(** X2. A flag that is not empty wins over the environment; without a
    flag, or with an empty one, the variable of the environment is taken. *)
Theorem get_token_precedence (flag env_token : string) :
  flag <> "" ->
  get_token getenv (Some flag) = Ok (Text.strip flag)
  /\ (getenv "RACKBEAT_BEARER_TOKEN" = Some env_token -> env_token <> "" ->
      get_token getenv None = Ok (Text.strip env_token)
      /\ get_token getenv (Some "") = Ok (Text.strip env_token)).
Proof.
  intros Hflag. unfold get_token. split.
  - now destruct flag.
  - intros -> Henv. now destruct env_token.
Qed.

End Token.

Lemma get_token_trimmed_witness :
  Notions.ends_clear Text.isspace "secret" = true.
Proof.
  apply (get_token_trimmed Examples.no_env (Some "  secret ") "secret").
  reflexivity.
Defined.

Lemma get_token_precedence_witness :
  get_token (fun _ => Some "from-env") (Some " from-flag ") = Ok "from-flag"
  /\ get_token (fun _ => Some "from-env") None = Ok "from-env".
Proof.
  destruct (get_token_precedence (fun _ => Some "from-env") " from-flag "
              "from-env") as [Hflag Henv]; [discriminate|].
  destruct Henv as [Hnone _]; [reflexivity|discriminate|].
  split; [exact Hflag|exact Hnone].
Defined.

(** ** Runs of [main] *)

Section MoreRuns.

Variable Timeout : Type.
Variable sniff : string -> string -> option ascii.
Variable py_str : pyval -> string.
Variable urlopen : nat -> Urllib.request -> Timeout -> Urllib.response.
Variable getenv : string -> option string.

Local Abbreviation run := (main Timeout sniff py_str urlopen getenv).
Local Abbreviation attempt := (main_try Timeout sniff py_str urlopen getenv).
Local Abbreviation loop := (fetch_all Timeout urlopen).
Local Abbreviation answers := (Spec.responses urlopen).

Implicit Types (w : world) (args : arguments Timeout) (pns errs : list string).
Implicit Types (rows : list (gmap string pyval)) (t : Timeout) (tok : string).





(** X5. Without a token, neither from the flag nor from the environment
    (each is missing or empty), the run ends with exit code 1 before it
    reads the input file or opens a request: only the message about the
    token is printed, to the diagnostic stream. *)
Theorem main_missing_token args w :
  Notions.blank (token args) = true ->
  Notions.blank (getenv "RACKBEAT_BEARER_TOKEN") = true ->
  run args w
  = (1%Z,
     eprint
       "Error: Bearer token is required via --token or RACKBEAT_BEARER_TOKEN."
       w).
Proof.
  intros Hflag Henv. rewrite main_unfold. unfold main_try, get_token.
  destruct (token args) as [[|c t]|]; try discriminate;
    destruct (getenv "RACKBEAT_BEARER_TOKEN") as [[|c' t']|];
    try discriminate; reflexivity.
Qed.

(** X6. With a token, and an input path at which there is neither a file
    nor a directory, the run ends with exit code 1: it opens no request,
    writes no file and prints one message, which names the path. *)
Theorem main_missing_input args w tok :
  get_token getenv (token args) = Ok tok ->
  path_exists (fs w) (Pathlib.Path (input args)) = false ->
  run args w
  = (1%Z,
     eprint ("Error: Input file does not exist: "
             ++ Pathlib.path_str (Pathlib.Path (input args))) w).
Proof.
  intros Htok Hmissing. rewrite main_unfold. unfold main_try.
  rewrite Htok. unfold read_product_numbers. now rewrite Hmissing.
Qed.

(** The loop over a list of product numbers whose first part is handled. *)
Lemma fetch_all_app_handled pns pns' tok t rows errs w :
  Forall (fun pr => Spec.handled (snd pr) = true)
         (answers pns tok t (requests w)) ->
  loop (pns ++ pns') tok t rows errs w
  = loop pns' tok t
      (rows ++ map (fun pu => output_row (fst pu) (snd pu))
                   (flat_map Spec.units_of (answers pns tok t (requests w))))%list
      (errs ++ flat_map Spec.errors_of (answers pns tok t (requests w)))%list
      (Spec.after_requests pns tok w).
Proof.
  revert rows errs w. induction pns as [|pn pns IH]; intros rows errs w H.
  - cbn. now rewrite !app_nil_r.
  - cbn [Spec.responses] in H. apply Forall_cons in H as [Hpn Hrest].
    cbn [snd] in Hpn.
    cbn [app fetch_all fetch_units_for_product Spec.responses flat_map length].
    unfold Spec.units_of at 1, Spec.errors_of at 1. cbn [fst snd].
    rewrite map_app, after_requests_cons.
    destruct (urlopen (requests w) (units_request pn tok) t) as [p| | | |e];
      cbn [units_or_error].
    + rewrite (to_output_rows_dicts pn _ (parse_units_payload_all_dicts p)).
      rewrite (IH _ _ (count_request _ w) Hrest). cbn [requests count_request].
      now rewrite map_map, app_nil_l, !app_assoc.
    + rewrite (IH _ _ (count_request _ w) Hrest). cbn [requests count_request].
      now rewrite app_nil_l, <- !app_assoc.
    + rewrite (IH _ _ (count_request _ w) Hrest). cbn [requests count_request].
      now rewrite app_nil_l, <- !app_assoc.
    + rewrite (IH _ _ (count_request _ w) Hrest). cbn [requests count_request].
      now rewrite app_nil_l, <- !app_assoc.
    + destruct e; try discriminate.
      rewrite (IH _ _ (count_request _ w) Hrest). cbn [requests count_request].
      now rewrite app_nil_l, <- !app_assoc.
Qed.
━━━
EXERCISE:
Your reply should consist of a single number, the count of lines in the records above that contain the string "Timeout".

RESPONSE:
7